WHAT THE TASK ASKS
Where a line holds the word "list", copy it from the records.

---- RECORDS FOR THIS TASK

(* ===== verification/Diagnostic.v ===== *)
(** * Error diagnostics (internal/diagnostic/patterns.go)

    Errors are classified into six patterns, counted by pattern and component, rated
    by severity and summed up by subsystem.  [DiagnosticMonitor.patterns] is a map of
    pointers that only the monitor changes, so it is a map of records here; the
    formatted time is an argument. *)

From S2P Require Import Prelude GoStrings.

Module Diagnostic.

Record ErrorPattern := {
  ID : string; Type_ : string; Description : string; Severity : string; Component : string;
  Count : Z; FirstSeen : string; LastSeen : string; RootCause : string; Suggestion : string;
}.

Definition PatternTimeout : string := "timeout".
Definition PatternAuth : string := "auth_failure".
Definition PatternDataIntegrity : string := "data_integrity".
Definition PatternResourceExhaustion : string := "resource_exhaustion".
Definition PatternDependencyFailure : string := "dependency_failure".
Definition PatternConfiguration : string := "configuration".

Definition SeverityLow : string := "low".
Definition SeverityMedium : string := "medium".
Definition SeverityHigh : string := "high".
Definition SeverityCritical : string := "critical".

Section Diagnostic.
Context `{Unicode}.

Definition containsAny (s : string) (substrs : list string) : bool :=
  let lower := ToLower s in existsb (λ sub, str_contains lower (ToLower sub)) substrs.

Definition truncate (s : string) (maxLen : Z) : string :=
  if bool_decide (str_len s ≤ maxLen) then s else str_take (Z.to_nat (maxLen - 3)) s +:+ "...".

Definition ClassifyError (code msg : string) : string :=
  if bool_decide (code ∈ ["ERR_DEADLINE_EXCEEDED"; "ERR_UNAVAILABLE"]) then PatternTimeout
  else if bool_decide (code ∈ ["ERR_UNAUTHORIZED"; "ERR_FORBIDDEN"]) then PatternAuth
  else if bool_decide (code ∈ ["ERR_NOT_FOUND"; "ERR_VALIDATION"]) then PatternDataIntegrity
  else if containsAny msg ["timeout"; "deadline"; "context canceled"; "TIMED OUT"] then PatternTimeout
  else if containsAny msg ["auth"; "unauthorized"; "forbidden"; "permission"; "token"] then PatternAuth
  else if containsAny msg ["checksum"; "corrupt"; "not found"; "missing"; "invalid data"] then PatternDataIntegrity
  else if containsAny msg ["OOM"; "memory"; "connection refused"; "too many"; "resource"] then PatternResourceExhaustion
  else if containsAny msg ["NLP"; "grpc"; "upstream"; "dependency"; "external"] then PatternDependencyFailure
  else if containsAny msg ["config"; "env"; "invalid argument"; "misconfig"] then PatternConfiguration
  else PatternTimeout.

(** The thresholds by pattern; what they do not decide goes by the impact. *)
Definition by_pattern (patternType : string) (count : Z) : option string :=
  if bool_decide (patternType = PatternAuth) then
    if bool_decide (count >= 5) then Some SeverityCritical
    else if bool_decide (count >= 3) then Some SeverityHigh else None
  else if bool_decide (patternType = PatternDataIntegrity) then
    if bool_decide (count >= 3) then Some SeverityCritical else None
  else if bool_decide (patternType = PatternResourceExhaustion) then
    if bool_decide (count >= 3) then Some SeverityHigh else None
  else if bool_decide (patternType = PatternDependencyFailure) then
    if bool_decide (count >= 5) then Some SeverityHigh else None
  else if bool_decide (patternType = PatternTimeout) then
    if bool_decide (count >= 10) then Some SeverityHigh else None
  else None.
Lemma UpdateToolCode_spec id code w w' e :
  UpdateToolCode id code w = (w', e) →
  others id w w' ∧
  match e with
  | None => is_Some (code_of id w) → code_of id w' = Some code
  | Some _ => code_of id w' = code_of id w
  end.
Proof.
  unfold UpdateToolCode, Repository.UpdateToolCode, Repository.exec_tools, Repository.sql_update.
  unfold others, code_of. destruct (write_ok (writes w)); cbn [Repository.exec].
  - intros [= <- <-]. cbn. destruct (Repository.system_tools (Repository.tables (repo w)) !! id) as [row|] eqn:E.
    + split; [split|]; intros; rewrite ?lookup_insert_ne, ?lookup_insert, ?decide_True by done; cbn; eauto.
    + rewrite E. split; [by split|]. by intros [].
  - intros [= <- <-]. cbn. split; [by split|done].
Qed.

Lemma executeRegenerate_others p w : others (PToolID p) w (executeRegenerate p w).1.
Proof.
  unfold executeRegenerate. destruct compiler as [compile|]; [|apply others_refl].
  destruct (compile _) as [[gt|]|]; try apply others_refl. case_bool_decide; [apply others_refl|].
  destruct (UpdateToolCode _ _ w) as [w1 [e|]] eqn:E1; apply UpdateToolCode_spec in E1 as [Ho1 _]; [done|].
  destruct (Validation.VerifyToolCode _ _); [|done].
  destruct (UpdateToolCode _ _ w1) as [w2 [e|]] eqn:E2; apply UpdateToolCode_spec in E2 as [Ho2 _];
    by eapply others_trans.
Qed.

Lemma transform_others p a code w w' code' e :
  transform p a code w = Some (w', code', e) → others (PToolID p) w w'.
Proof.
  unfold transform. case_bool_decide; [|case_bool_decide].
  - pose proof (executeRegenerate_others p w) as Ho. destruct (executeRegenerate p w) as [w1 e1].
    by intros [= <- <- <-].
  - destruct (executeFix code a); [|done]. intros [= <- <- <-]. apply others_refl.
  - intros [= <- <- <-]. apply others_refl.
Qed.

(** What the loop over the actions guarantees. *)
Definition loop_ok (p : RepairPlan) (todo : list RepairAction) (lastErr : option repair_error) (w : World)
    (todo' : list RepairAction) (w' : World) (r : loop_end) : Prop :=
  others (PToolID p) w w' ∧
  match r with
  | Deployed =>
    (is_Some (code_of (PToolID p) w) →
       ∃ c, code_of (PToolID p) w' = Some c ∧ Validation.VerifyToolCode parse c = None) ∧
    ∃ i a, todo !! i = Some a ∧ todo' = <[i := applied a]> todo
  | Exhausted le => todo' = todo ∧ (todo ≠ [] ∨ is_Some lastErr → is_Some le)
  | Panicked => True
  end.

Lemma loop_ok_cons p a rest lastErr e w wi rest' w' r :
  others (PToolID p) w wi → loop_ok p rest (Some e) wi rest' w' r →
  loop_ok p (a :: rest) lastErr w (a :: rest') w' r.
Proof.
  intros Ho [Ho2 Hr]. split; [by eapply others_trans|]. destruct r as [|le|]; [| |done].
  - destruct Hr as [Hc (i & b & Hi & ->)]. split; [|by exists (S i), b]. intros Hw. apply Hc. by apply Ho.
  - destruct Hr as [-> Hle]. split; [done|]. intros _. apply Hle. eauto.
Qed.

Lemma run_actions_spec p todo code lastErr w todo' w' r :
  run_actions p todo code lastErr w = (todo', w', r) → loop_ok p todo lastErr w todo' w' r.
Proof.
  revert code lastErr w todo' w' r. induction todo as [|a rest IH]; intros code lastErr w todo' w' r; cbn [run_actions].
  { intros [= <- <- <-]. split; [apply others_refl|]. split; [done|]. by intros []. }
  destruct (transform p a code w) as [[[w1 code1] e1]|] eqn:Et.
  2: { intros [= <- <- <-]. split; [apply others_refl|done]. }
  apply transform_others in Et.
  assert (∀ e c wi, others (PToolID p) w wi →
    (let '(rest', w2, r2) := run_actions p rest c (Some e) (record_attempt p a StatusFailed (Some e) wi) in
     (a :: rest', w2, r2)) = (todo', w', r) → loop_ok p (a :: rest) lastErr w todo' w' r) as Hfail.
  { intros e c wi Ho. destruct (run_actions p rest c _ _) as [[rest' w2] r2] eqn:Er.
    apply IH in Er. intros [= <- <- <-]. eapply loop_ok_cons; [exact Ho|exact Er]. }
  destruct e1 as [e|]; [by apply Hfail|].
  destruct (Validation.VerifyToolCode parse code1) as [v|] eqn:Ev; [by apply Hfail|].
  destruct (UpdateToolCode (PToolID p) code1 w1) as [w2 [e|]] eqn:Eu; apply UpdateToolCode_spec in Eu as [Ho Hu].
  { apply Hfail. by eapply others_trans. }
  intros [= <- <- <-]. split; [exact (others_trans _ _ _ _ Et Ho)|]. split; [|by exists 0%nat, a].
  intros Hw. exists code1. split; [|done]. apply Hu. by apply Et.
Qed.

--------

WRITTEN ANSWER
Definition containsAny (s : string) (substrs : list string) : bool :=
Definition loop_ok (p : RepairPlan) (todo : list RepairAction) (lastErr : option repair_error) (w : World)
    (todo' : list RepairAction) (w' : World) (r : loop_end) : Prop :=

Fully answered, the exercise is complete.